§ **Entries provided**
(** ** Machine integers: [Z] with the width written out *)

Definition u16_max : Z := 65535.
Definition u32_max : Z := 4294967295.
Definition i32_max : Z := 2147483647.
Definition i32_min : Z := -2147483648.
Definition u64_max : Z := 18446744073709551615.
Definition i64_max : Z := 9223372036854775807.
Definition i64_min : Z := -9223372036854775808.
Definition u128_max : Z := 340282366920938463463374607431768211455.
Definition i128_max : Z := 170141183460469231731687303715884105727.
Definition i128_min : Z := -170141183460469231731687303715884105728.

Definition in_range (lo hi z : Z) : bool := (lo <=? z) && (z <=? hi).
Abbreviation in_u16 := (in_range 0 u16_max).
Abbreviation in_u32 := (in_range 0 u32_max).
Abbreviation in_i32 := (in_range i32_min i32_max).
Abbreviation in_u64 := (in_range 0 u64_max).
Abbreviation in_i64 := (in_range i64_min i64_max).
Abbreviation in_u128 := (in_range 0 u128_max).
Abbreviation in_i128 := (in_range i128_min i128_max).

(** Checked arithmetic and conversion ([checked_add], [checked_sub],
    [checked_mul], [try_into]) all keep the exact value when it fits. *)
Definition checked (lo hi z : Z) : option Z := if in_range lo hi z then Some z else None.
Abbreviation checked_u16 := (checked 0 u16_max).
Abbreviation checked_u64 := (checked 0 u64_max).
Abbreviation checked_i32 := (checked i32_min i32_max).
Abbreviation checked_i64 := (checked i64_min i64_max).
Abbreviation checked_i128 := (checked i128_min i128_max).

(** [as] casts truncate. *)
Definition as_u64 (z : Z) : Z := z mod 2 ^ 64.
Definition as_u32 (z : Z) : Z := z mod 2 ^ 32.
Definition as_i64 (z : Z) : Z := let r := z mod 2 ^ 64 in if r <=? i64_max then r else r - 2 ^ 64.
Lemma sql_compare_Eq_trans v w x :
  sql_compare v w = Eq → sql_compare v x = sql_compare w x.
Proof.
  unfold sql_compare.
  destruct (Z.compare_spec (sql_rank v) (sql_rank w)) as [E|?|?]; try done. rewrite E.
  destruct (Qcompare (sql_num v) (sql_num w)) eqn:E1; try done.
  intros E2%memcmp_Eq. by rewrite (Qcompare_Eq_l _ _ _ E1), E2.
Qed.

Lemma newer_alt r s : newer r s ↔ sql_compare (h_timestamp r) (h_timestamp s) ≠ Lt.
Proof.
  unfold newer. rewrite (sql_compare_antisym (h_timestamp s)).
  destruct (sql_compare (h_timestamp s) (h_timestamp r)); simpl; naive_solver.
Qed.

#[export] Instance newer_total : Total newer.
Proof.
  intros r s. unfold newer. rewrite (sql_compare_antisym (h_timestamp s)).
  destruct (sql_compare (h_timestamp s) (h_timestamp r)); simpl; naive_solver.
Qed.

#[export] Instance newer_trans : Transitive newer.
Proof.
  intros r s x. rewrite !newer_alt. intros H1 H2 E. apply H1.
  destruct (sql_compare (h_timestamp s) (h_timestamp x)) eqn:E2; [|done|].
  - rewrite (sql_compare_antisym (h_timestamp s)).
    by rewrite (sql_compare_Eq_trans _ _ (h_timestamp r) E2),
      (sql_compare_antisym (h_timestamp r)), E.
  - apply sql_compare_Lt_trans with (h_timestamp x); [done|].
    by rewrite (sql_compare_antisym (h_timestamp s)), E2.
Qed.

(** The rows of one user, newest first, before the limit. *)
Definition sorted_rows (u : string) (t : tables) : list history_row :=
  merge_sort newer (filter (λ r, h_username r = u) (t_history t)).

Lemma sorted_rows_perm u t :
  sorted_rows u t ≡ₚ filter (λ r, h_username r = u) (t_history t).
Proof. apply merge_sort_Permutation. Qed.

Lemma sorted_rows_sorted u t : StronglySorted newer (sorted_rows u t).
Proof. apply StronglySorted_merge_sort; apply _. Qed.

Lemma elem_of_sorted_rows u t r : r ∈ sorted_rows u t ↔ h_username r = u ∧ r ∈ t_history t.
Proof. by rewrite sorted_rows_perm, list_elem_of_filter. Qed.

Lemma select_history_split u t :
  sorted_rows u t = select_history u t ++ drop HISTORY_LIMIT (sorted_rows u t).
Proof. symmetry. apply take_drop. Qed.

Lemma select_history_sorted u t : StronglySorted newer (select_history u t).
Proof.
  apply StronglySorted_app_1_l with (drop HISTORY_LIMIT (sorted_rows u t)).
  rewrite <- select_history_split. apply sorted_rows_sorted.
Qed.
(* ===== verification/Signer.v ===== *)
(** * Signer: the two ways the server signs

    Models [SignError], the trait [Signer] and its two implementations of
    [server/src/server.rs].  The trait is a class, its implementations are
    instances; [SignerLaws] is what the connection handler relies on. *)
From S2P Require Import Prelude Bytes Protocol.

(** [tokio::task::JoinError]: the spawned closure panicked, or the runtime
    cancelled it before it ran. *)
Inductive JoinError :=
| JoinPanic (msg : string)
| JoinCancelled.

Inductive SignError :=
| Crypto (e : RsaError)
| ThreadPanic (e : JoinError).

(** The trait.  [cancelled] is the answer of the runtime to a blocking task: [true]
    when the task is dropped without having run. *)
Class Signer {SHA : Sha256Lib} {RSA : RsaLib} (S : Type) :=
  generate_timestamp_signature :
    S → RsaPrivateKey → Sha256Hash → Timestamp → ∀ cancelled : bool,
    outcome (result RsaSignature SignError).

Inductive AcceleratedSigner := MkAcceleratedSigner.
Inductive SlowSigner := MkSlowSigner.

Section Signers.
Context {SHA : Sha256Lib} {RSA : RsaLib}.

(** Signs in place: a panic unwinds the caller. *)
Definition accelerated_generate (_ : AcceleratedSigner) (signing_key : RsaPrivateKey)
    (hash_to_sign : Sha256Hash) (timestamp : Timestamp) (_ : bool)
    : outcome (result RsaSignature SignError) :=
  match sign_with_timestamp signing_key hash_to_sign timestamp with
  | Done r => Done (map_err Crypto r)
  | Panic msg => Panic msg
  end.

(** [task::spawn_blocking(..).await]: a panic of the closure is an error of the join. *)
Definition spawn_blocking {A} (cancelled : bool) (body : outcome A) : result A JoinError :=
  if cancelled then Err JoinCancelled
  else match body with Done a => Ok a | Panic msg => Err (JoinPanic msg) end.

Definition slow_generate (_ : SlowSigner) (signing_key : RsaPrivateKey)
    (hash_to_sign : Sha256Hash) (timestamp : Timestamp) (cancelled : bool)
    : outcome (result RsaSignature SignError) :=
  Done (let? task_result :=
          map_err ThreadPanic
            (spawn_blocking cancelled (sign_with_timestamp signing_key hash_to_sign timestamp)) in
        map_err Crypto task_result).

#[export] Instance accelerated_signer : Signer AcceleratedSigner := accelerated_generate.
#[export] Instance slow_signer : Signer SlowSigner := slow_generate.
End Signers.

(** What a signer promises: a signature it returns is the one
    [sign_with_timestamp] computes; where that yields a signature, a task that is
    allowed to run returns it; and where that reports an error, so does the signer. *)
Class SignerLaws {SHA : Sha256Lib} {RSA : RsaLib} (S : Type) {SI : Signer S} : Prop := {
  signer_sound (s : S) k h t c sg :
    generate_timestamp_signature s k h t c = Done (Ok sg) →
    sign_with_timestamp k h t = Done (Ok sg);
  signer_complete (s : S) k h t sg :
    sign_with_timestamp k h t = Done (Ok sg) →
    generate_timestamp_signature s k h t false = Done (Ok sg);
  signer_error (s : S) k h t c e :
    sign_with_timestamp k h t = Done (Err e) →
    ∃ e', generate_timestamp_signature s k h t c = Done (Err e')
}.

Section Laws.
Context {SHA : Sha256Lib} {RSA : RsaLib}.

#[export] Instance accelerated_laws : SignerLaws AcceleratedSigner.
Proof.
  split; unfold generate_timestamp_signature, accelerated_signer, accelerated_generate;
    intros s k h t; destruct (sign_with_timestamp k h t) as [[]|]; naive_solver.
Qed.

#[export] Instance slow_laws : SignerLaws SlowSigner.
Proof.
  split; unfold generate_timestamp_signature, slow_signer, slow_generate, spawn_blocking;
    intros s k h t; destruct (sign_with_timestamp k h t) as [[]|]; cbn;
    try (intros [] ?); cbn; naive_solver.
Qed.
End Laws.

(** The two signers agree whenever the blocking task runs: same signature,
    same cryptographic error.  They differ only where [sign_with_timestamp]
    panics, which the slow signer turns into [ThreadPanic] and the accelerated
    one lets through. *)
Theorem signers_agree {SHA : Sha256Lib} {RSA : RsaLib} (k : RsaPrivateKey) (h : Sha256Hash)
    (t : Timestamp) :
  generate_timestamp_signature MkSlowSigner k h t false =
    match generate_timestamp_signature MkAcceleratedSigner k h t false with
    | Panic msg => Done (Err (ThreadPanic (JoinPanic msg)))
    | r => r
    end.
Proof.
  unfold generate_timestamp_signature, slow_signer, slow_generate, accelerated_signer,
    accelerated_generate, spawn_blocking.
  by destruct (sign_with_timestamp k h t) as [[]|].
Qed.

§ **Problem description**
A line belongs in the answer if it contains the word "RsaPrivateKey"; please copy each such line from the material.

§ **Exercise answer**
    S → RsaPrivateKey → Sha256Hash → Timestamp → ∀ cancelled : bool,
Definition accelerated_generate (_ : AcceleratedSigner) (signing_key : RsaPrivateKey)
Definition slow_generate (_ : SlowSigner) (signing_key : RsaPrivateKey)
Theorem signers_agree {SHA : Sha256Lib} {RSA : RsaLib} (k : RsaPrivateKey) (h : Sha256Hash)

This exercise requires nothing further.